Write out the data below exactly, from its first line to the line containing "(** [torch.split(t, sizes)]", that line included.
(Source data begins)
(** Python's [t[i]]: a negative index counts from the end. *)
Definition getitem {A : Type} (t : list A) (i : Z) : res A :=
  let j := if (i <? 0)%Z then (Z.of_nat (length t) + i)%Z else i in
  if (j <? 0)%Z then Raise IndexError
  else match t !! Z.to_nat j with
       | Some a => Ok a
       | None => Raise IndexError
       end.

(** Where the slice [start:] begins on an axis of size [size]. *)
Definition slice_start (start size : Z) : Z :=
  if (start <? 0)%Z then Z.max (size + start) 0 else Z.min start size.

(** [torch.vstack] of rank-2 tensors: the rows of all of them, in order;
    refuses an empty list and rows of different sizes. *)
Definition vstack_blocks (blocks : list matrix) : res matrix :=
  match blocks with
  | [] => Raise (RuntimeError "vstack expects a non-empty TensorList")
  | _ :: _ =>
      let rows := concat blocks in
      if forallb (fun r => Nat.eqb (length r) (width rows)) rows
      then Ok rows
      else Raise (RuntimeError
             "Sizes of tensors must match except in dimension 0")
  end.

(** The pieces [torch.split(t, sizes)] cuts, for sizes already checked. *)
Fixpoint pieces (t : matrix) (sizes : list nat) : list matrix :=
  match sizes with
  | [] => []
  | s :: sizes' => take s t :: pieces (drop s t) sizes'
  end.

(** [torch.split(t, sizes)] along the first axis: the sizes must not be
    negative and must sum to the number of rows. *)
Definition split (t : matrix) (sizes : list Z) : res (list matrix) :=
  if existsb (fun s => (s <? 0)%Z) sizes
  then Raise (RuntimeError
         "split_with_sizes expects split_sizes have only non-negative entries")
  else if negb (Z.eqb (fold_right Z.add 0%Z sizes) (Z.of_nat (length t)))
  then Raise (RuntimeError
         "split_with_sizes expects split_sizes to sum exactly to the size")
  else Ok (pieces t (map Z.to_nat sizes)).

(** [sub in s] on two Python strings. *)
Definition contains (sub s : string) : bool :=
  match String.index 0 sub s with
  | Some _ => true
  | None => false
  end.

Module AbstractTransformerModel.

Record Model : Type := mkModel {
  _context : option string;
  max_len : Z
}.

Definition set_context (self : Model) (context : string) : res Model :=
  if bool_decide (context ∈ ["training"; "validation"; "tracking"; "visu"])
  then Ok (mkModel (Some context) (max_len self))
  else Raise AssertionError.

Section Forward.

(** The type of what [forward] returns. *)
Variable Outputs : Type.

(** Everything [forward] does after its checks, from "Prepare masks and
    parameters" on: masks, targets, embedding, main transformer layers,
    unpadding and direction getter, as a function of what the checks hand
    over. *)
Variable process :
  Model -> forall (use_padding : bool) (batch_max_len : Z)
    (unpad_lengths : list Z) (inputs input_streamlines : list matrix),
    res Outputs.

(** [len(t)] of a tensor of shape [nb_points, nb_features]. *)
Definition len (t : matrix) : Z := Z.of_nat (length t).

Definition forward (self : Model) (inputs input_streamlines : list matrix)
  : res Outputs :=
  match _context self with
  | None => Raise (ValueError "Please set context before usage.")
  | Some _ =>
      if negb (forallb (fun '(i, s) => Z.eqb (len i) (len s))
                 (zip inputs input_streamlines))
      then Raise AssertionError
      else
        let unpad_lengths := map len inputs in
        if existsb (fun l => Z.ltb (max_len self) l) unpad_lengths
        then Raise (ValueError
          "Some streamlines were longer than accepted max length for sequences")
        else
          match unpad_lengths with
          | [] => Raise IndexError
          | first :: _ =>
              let use_padding :=
                negb (forallb (fun l => Z.eqb l first) unpad_lengths) in
              let batch_max_len := fold_right Z.max first unpad_lengths in
              process self use_padding batch_max_len unpad_lengths inputs
                input_streamlines
          end
  end.

End Forward.

End AbstractTransformerModel.

(** ** trainers_for_generation.py *)

(** [torch.vstack] of rank-1 rows: refuses an empty list and rows of
    different sizes. *)
Definition vstack (rows : list vector) : res matrix :=
  match rows with
  | [] => Raise (RuntimeError "vstack expects a non-empty TensorList")
  | r :: _ =>
      if forallb (fun r' => Nat.eqb (length r') (length r)) rows
      then Ok rows
      else Raise (RuntimeError "Sizes of tensors must match")
  end.

(** Broadcasting of two operands along one axis. *)
Definition broadcast2 {A : Type} (x y : list A) : res (list (A * A)) :=
  if Nat.eqb (length x) (length y) then Ok (zip x y)
  else match x, y with
       | [a], _ => Ok (map (fun b => (a, b)) y)
       | _, [b] => Ok (map (fun a => (a, b)) x)
       | _, _ => Raise (RuntimeError
                   "The size of tensor a must match the size of tensor b")
       end.

(** [torch.nn.PairwiseDistance(p=2)]: per row, the 2-norm of
    [x1 - x2 + eps] with torch's default [eps = 1e-6]. *)
Definition pairwise_eps : R := (/ 1000000)%R.

Definition pairwise_row (x1 x2 : vector) : res R :=
  ps ← broadcast2 x1 x2;
  Ok (sqrt (Rsum (map (fun '(a, b) => ((a - b + pairwise_eps) ^ 2)%R) ps))).

Definition PairwiseDistance (x1 x2 : matrix) : res vector :=
  ps ← broadcast2 x1 x2;
  mapM (fun '(r1, r2) => pairwise_row r1 r2) ps.

(** [line[-1, :]] *)
Definition last_point (line : matrix) : res vector :=
  match last line with
  | Some p => Ok p
  | None => Raise IndexError
  end.

(** [s[0:m]] on a Python sequence, [m] possibly negative. *)
Definition slice_to (m : Z) (s : matrix) : matrix :=
  if (m <? 0)%Z then take (Z.to_nat (Z.of_nat (length s) + m)) s
  else take (Z.to_nat m) s.

Module DWIMLTrainerForTrackingOneInput.

(** Modelled from the spec: the epoch-statistics monitor of
    dwi_ml/training/utils/monitoring.py, which is not among the sources; an
    accumulator of per-epoch averages, persisted into the checkpoint state
    and restored from it. *)
Record BatchHistoryMonitor : Type := mkMonitor {
  current_epoch : Z;
  average_per_epoch : list R
}.

(** Modelled from the spec: what a monitor persists into a checkpoint. *)
Definition get_state (self : BatchHistoryMonitor) : BatchHistoryMonitor :=
  self.

(** Modelled from the spec: restoring a monitor from its persisted state. *)
Definition set_state (self state : BatchHistoryMonitor)
  : BatchHistoryMonitor :=
  mkMonitor (current_epoch state) (average_per_epoch state).

Definition IS_THRESHOLD : R := (2598 / 100)%R.

Section Trainer.

(** The state the parent class [DWIMLTrainerOneInput] manages, and its
    [_update_states_from_checkpoint]. *)
Variable Parent : Type.
Variable super_update_states_from_checkpoint :
  Parent -> gmap string BatchHistoryMonitor -> res Parent.

(** [dwi_ml.tracking.propagation.propagate_multiple_lines], called with the
    trainer's callbacks, mask and settings for a given step size. *)
Variable Ids : Type.
Variable tracking_propagation :
  R -> list matrix -> Ids -> res (list matrix).

Record Trainer : Type := mkTrainer {
  parent : Parent;
  model_step_size : option R;
  tracking_phase_nb_steps_init : Z;
  tracking_valid_IS_monitor : BatchHistoryMonitor;
  tracking_valid_loss_monitor : BatchHistoryMonitor
}.

Definition _update_states_from_checkpoint (self : Trainer)
    (current_states : gmap string BatchHistoryMonitor) : res Trainer :=
  parent' ← super_update_states_from_checkpoint (parent self) current_states;
  loss_state ← match current_states !! "tracking_valid_loss_monitor_state" with
               | Some st => Ok st
               | None => Raise (KeyError "tracking_valid_loss_monitor_state")
               end;
  let loss_monitor := set_state (tracking_valid_loss_monitor self) loss_state in
  let IS_monitor := mkMonitor 149 (replicate 150 0%R) in
  Ok (mkTrainer parent' (model_step_size self)
        (tracking_phase_nb_steps_init self) IS_monitor loss_monitor).

Definition propagate_multiple_lines (self : Trainer) (lines : list matrix)
    (ids_per_subj : Ids) : res (list matrix) :=
  match model_step_size self with
  | None => Raise AssertionError
  | Some step_size => tracking_propagation step_size lines ids_per_subj
  end.

(** Number of entries of [loss] above the threshold:
    [torch.sum(loss > IS_THRESHOLD)]. *)
Definition count_above (threshold : R) (loss : vector) : nat :=
  length (filter (fun l => l > threshold)%R loss).

Definition generate_from_one_batch (self : Trainer)
    (data : list matrix * Ids) : res (R * nat * R) :=
  let '(lines, ids_per_subj) := data in
  last_pos ← (rows ← mapM last_point lines; vstack rows);
  let lines :=
    map (fun s => slice_to (Z.min (Z.of_nat (length s))
                              (tracking_phase_nb_steps_init self)) s)
        lines in
  lines ← propagate_multiple_lines self lines ids_per_subj;
  computed_last_pos ← (rows ← mapM last_point lines; vstack rows);
  loss ← PairwiseDistance computed_last_pos last_pos;
  let IS_ratio :=
    (INR (count_above IS_THRESHOLD loss) / INR (length lines) * 100)%R in
  Ok ((Rsum loss / INR (length loss))%R, length lines, IS_ratio).

End Trainer.

Section Checkpoint.

Variable Parent : Type.

(** What the parent class's [_prepare_checkpoint_info] returns: a
    dictionary, of which the entries that are themselves dictionaries of
    monitor states are kept. *)
Variable super_prepare_checkpoint_info :
  Parent -> res (gmap string (gmap string BatchHistoryMonitor)).

Definition _prepare_checkpoint_info (self : Trainer Parent)
  : res (gmap string (gmap string BatchHistoryMonitor)) :=
  checkpoint_info ← super_prepare_checkpoint_info (parent Parent self);
  match checkpoint_info !! "current_states" with
  | None => Raise (KeyError "current_states")
  | Some current_states =>
      let current_states :=
        <["tracking_valid_IS_monitor_state" :=
            get_state (tracking_valid_IS_monitor Parent self)]>
        (<["tracking_valid_loss_monitor_state" :=
            get_state (tracking_valid_loss_monitor Parent self)]>
         current_states) in
      Ok (<["current_states" := current_states]> checkpoint_info)
  end.

End Checkpoint.

End DWIMLTrainerForTrackingOneInput.

(** ** transforming_tractography.py: padding masks, unpadding and the
    previous direction *)

(** [a + b] on two rank-2 tensors, broadcasting axes of size 1. *)
Definition tensor_add (a b : matrix) : res matrix :=
  ps ← broadcast2 a b;
  mapM (fun '(r1, r2) =>
          qs ← broadcast2 r1 r2; Ok (map (fun '(x, y) => (x + y)%R) qs))
       ps.

Module AbstractTransformerModelEnd.

(** [_generate_padding_mask]: a mask of shape
    [nb_streamlines, batch_max_len], true from position
    [unpadded_lengths[i]] on in row [i]. *)
Definition _generate_padding_mask (unpadded_lengths : list Z)
    (batch_max_len : Z) : res (list (list bool)) :=
  if (batch_max_len <? 0)%Z
  then Raise (RuntimeError "Trying to create tensor with negative dimension")
  else
    Ok (map (fun l =>
               map (fun j => (slice_start l batch_max_len <=? Z.of_nat j)%Z)
                   (seq 0 (Z.to_nat batch_max_len)))
            unpadded_lengths).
(Source data ends)
■ Response to this exercise:
(** Python's [t[i]]: a negative index counts from the end. *)
Definition getitem {A : Type} (t : list A) (i : Z) : res A :=
  let j := if (i <? 0)%Z then (Z.of_nat (length t) + i)%Z else i in
  if (j <? 0)%Z then Raise IndexError
  else match t !! Z.to_nat j with
       | Some a => Ok a
       | None => Raise IndexError
       end.

(** Where the slice [start:] begins on an axis of size [size]. *)
Definition slice_start (start size : Z) : Z :=
  if (start <? 0)%Z then Z.max (size + start) 0 else Z.min start size.

(** [torch.vstack] of rank-2 tensors: the rows of all of them, in order;
    refuses an empty list and rows of different sizes. *)
Definition vstack_blocks (blocks : list matrix) : res matrix :=
  match blocks with
  | [] => Raise (RuntimeError "vstack expects a non-empty TensorList")
  | _ :: _ =>
      let rows := concat blocks in
      if forallb (fun r => Nat.eqb (length r) (width rows)) rows
      then Ok rows
      else Raise (RuntimeError
             "Sizes of tensors must match except in dimension 0")
  end.

(** The pieces [torch.split(t, sizes)] cuts, for sizes already checked. *)
Fixpoint pieces (t : matrix) (sizes : list nat) : list matrix :=
  match sizes with
  | [] => []
  | s :: sizes' => take s t :: pieces (drop s t) sizes'
  end.

(** [torch.split(t, sizes)] along the first axis: the sizes must not be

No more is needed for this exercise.